- THE DATA:
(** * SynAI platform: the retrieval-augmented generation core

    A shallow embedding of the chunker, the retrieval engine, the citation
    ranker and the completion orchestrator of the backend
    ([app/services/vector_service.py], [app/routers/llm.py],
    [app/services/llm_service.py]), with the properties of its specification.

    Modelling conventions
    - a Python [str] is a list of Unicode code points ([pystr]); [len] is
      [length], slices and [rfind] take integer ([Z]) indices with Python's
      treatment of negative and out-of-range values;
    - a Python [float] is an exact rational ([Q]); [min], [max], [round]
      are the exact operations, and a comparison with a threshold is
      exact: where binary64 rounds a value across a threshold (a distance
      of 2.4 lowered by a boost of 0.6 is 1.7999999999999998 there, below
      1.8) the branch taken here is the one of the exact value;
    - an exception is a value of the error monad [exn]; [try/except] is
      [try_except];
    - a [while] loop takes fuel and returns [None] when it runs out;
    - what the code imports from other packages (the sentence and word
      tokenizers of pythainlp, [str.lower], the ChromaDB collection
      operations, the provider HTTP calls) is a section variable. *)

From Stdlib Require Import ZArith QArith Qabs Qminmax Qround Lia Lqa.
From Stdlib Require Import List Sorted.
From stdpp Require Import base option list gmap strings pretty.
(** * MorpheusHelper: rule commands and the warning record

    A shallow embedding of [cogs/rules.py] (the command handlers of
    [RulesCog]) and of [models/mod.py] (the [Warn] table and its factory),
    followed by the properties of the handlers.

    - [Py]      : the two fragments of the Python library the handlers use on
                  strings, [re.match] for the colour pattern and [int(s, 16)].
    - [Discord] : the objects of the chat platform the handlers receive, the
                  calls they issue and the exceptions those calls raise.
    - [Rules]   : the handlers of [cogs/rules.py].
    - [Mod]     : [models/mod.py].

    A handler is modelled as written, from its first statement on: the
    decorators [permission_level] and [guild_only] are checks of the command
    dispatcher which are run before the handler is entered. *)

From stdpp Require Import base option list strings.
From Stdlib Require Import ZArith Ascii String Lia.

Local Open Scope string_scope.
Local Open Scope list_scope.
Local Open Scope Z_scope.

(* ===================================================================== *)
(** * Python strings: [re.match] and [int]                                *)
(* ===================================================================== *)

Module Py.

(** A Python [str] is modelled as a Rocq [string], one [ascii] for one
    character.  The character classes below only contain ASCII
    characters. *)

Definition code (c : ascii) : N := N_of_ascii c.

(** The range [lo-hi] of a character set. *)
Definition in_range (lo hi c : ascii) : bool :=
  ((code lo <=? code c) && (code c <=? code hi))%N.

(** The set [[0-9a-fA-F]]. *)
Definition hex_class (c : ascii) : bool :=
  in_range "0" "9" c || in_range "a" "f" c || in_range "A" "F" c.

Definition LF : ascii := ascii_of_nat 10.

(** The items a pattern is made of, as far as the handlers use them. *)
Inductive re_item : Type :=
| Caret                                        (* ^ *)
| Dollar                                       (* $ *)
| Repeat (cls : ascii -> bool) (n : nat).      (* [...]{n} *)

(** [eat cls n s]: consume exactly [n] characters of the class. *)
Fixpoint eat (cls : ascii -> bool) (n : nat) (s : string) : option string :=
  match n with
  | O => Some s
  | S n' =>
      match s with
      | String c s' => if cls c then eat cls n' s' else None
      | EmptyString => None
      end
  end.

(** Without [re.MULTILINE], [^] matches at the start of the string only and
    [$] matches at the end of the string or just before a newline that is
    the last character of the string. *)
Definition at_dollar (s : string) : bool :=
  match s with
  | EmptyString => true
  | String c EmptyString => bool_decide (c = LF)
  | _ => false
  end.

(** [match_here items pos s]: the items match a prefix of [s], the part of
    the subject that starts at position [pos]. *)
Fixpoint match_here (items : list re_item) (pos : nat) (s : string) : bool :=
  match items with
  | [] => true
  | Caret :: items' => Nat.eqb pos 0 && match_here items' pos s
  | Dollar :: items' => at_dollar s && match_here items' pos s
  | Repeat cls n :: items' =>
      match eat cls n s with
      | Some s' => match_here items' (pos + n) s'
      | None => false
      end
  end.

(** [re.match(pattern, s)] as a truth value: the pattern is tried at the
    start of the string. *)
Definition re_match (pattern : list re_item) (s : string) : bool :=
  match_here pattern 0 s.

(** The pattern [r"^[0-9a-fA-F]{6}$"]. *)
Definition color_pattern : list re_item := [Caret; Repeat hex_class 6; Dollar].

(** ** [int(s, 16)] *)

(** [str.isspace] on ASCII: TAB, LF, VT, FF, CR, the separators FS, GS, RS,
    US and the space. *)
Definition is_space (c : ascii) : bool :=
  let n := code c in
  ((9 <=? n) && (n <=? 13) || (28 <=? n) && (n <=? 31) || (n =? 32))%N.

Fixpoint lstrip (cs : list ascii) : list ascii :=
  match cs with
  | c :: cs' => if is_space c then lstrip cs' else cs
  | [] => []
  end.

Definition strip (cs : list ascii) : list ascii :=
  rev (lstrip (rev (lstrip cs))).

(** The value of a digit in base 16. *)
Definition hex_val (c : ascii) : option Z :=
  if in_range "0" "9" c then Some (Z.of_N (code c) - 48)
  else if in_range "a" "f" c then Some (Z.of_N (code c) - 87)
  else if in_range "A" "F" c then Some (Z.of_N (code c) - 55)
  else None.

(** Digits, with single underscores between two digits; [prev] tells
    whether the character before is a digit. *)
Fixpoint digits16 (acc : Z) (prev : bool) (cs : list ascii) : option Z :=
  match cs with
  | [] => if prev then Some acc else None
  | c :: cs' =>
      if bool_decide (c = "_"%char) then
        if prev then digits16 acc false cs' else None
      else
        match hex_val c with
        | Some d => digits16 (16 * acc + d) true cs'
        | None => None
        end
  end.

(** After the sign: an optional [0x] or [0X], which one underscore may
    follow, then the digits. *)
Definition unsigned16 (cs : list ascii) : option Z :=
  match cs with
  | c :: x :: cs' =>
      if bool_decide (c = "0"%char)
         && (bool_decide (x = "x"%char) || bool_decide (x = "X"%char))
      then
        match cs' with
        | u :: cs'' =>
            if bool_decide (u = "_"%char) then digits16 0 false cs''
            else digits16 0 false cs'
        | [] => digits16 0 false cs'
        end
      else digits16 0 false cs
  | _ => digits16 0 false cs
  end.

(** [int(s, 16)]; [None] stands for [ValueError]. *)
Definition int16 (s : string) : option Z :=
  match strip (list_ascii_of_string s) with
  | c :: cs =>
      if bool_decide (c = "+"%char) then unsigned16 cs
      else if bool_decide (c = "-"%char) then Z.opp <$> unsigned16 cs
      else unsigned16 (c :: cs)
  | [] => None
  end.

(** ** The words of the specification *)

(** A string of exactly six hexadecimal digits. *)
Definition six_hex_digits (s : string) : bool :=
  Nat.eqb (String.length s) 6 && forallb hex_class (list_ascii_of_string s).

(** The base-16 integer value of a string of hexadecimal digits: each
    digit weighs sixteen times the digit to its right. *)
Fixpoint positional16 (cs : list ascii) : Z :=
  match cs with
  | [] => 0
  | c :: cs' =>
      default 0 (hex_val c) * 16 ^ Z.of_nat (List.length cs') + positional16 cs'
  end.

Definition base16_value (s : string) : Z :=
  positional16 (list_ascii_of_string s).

- PROBLEM DESCRIPTION: Please give back exactly the lines of this listing beginning at the line with "[app/services/llm_service.py]), with the" and ending with the line with "exact: where binary64", both included, and nothing else.

- EXPECTED OUTPUT:
    [app/services/llm_service.py]), with the properties of its specification.

    Modelling conventions
    - a Python [str] is a list of Unicode code points ([pystr]); [len] is
      [length], slices and [rfind] take integer ([Z]) indices with Python's
      treatment of negative and out-of-range values;
    - a Python [float] is an exact rational ([Q]); [min], [max], [round]
      are the exact operations, and a comparison with a threshold is
      exact: where binary64 rounds a value across a threshold (a distance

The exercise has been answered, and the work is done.